# [Exercise instructions]
Nothing but the lines holding the string "handle" should appear in the answer. Copy them from the entries.

[Given records Boundary: Start]

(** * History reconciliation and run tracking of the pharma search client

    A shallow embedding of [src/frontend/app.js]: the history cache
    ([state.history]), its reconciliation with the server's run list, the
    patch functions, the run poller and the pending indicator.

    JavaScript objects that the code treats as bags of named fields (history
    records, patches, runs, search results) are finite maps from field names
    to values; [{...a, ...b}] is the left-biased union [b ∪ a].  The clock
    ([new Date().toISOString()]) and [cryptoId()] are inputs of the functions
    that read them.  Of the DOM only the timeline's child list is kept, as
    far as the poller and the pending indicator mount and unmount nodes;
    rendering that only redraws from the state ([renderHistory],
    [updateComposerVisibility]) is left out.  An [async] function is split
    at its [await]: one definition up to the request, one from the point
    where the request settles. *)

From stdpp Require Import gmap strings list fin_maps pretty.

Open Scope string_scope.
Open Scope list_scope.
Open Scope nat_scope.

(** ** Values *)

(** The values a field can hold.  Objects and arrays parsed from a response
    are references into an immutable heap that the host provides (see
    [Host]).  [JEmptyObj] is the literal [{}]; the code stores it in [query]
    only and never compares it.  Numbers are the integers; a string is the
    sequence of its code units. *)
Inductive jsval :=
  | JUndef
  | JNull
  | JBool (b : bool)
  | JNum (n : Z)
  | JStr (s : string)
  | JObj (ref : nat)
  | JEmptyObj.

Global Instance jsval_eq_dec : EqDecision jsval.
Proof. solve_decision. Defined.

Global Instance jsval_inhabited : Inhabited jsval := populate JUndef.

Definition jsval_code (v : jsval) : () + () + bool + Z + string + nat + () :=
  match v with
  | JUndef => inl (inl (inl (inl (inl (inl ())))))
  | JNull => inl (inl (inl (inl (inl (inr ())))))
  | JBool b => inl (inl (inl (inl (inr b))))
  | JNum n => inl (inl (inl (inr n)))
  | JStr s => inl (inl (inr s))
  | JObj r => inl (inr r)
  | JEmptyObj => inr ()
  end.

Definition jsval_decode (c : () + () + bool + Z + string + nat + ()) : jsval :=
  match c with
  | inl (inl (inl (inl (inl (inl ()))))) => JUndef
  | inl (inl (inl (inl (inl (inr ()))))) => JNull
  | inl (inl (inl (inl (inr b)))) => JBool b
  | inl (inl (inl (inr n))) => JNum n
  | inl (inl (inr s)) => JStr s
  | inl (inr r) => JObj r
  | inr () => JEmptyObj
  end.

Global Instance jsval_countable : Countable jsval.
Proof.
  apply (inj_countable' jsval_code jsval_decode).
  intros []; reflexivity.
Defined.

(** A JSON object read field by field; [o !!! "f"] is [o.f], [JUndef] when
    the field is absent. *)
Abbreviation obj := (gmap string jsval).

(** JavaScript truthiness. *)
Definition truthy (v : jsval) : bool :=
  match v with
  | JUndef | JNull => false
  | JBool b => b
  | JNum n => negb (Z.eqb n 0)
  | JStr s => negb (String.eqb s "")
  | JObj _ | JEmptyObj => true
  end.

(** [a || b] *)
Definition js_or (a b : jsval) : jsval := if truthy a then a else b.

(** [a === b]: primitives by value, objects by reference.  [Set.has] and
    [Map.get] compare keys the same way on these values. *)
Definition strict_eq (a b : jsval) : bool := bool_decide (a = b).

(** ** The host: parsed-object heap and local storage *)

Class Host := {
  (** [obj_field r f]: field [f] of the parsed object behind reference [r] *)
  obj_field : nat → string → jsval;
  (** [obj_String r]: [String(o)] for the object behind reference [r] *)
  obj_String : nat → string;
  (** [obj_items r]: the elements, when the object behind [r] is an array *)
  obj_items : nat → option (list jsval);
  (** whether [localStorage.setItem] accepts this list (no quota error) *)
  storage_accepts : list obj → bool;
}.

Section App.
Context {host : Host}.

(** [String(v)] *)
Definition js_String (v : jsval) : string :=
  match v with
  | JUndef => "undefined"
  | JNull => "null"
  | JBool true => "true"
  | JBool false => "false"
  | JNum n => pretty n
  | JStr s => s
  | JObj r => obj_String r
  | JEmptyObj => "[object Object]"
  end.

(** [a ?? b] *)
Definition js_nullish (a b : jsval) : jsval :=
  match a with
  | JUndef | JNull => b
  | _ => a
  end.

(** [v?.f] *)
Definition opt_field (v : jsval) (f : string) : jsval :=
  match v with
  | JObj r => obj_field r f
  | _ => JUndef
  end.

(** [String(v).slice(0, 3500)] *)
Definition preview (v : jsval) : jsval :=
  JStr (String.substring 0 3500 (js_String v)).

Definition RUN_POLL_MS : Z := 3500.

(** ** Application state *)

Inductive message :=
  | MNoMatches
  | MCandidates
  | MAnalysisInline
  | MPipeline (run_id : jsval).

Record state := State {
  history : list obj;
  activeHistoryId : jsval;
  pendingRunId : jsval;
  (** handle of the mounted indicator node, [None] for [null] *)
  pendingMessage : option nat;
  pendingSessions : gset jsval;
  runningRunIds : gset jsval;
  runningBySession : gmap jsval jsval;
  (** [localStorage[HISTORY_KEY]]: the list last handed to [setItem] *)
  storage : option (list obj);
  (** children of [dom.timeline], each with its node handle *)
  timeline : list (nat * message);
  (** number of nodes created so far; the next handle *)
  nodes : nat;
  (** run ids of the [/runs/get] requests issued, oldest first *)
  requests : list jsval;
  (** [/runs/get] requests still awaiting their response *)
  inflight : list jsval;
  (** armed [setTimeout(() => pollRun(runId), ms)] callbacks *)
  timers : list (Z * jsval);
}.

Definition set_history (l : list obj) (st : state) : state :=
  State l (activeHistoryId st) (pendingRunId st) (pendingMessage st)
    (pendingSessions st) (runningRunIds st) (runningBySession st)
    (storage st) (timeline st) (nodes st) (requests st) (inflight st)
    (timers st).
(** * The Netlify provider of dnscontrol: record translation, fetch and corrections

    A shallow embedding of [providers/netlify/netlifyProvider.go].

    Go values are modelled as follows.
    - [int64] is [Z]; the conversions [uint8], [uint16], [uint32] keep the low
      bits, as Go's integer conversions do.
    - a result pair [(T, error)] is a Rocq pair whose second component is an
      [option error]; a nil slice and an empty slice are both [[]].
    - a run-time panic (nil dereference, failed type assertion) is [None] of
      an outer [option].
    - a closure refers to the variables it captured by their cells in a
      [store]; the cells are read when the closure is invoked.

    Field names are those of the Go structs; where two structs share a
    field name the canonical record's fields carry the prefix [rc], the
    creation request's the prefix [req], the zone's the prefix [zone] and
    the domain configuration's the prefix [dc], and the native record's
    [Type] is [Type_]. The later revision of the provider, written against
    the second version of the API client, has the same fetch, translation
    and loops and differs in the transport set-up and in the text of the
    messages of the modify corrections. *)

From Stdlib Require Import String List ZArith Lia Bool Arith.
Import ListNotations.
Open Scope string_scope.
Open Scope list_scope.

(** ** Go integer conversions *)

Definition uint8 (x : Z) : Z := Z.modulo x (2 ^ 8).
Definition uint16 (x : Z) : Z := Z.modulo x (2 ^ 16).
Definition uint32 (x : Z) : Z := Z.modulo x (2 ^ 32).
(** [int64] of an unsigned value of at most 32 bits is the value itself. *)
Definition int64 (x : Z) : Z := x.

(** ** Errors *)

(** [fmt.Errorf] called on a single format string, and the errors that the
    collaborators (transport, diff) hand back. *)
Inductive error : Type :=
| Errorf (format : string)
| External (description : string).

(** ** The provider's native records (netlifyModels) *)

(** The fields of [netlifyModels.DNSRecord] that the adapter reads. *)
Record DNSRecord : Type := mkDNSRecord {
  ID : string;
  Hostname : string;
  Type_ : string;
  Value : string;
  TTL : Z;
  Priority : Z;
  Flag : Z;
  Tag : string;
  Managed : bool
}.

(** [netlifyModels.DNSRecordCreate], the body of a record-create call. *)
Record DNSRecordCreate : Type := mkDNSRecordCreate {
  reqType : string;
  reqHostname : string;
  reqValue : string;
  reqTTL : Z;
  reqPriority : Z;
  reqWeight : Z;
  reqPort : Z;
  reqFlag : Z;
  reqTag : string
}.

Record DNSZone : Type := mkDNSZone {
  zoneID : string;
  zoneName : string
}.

[Given records Boundary: End]
[Given records Boundary: Start]

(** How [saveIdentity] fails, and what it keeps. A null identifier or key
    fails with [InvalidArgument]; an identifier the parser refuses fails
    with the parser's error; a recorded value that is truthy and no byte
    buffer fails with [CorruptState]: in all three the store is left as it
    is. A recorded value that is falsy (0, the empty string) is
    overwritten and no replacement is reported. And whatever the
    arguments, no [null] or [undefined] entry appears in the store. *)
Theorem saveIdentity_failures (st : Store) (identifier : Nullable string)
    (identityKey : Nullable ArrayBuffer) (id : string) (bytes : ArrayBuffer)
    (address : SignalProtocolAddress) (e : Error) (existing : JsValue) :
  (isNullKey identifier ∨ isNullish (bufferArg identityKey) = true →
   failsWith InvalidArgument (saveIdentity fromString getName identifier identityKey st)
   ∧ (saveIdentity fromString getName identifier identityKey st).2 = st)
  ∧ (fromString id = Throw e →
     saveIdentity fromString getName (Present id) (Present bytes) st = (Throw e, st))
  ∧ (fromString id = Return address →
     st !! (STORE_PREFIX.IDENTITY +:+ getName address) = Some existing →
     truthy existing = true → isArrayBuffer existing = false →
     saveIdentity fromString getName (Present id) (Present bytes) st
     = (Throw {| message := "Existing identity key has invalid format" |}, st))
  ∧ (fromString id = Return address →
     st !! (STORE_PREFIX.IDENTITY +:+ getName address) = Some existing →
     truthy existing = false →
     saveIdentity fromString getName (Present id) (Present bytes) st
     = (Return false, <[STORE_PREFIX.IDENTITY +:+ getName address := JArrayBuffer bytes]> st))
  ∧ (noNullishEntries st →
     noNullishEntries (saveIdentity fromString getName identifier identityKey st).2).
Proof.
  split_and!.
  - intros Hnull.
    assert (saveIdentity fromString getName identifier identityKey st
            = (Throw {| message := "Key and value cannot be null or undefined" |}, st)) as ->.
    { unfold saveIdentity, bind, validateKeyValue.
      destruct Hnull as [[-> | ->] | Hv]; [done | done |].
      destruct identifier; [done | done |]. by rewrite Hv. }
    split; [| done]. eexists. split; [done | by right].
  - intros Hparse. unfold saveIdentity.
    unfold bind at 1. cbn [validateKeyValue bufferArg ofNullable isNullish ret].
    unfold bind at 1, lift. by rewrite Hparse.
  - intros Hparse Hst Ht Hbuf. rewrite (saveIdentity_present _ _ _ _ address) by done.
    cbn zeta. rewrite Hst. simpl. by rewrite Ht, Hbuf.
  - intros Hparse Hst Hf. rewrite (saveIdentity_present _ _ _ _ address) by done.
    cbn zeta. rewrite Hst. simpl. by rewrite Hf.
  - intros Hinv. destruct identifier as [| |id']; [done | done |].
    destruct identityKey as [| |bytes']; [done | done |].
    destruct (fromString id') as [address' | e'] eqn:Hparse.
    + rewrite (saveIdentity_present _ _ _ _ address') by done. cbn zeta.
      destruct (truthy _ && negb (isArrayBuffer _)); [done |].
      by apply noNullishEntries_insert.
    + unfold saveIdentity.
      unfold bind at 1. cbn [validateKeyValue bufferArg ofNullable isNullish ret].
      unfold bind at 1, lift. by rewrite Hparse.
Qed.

[Given records Boundary: End]

# [Answer below]
  (** handle of the mounted indicator node, [None] for [null] *)
  (** children of [dom.timeline], each with its node handle *)
  (** number of nodes created so far; the next handle *)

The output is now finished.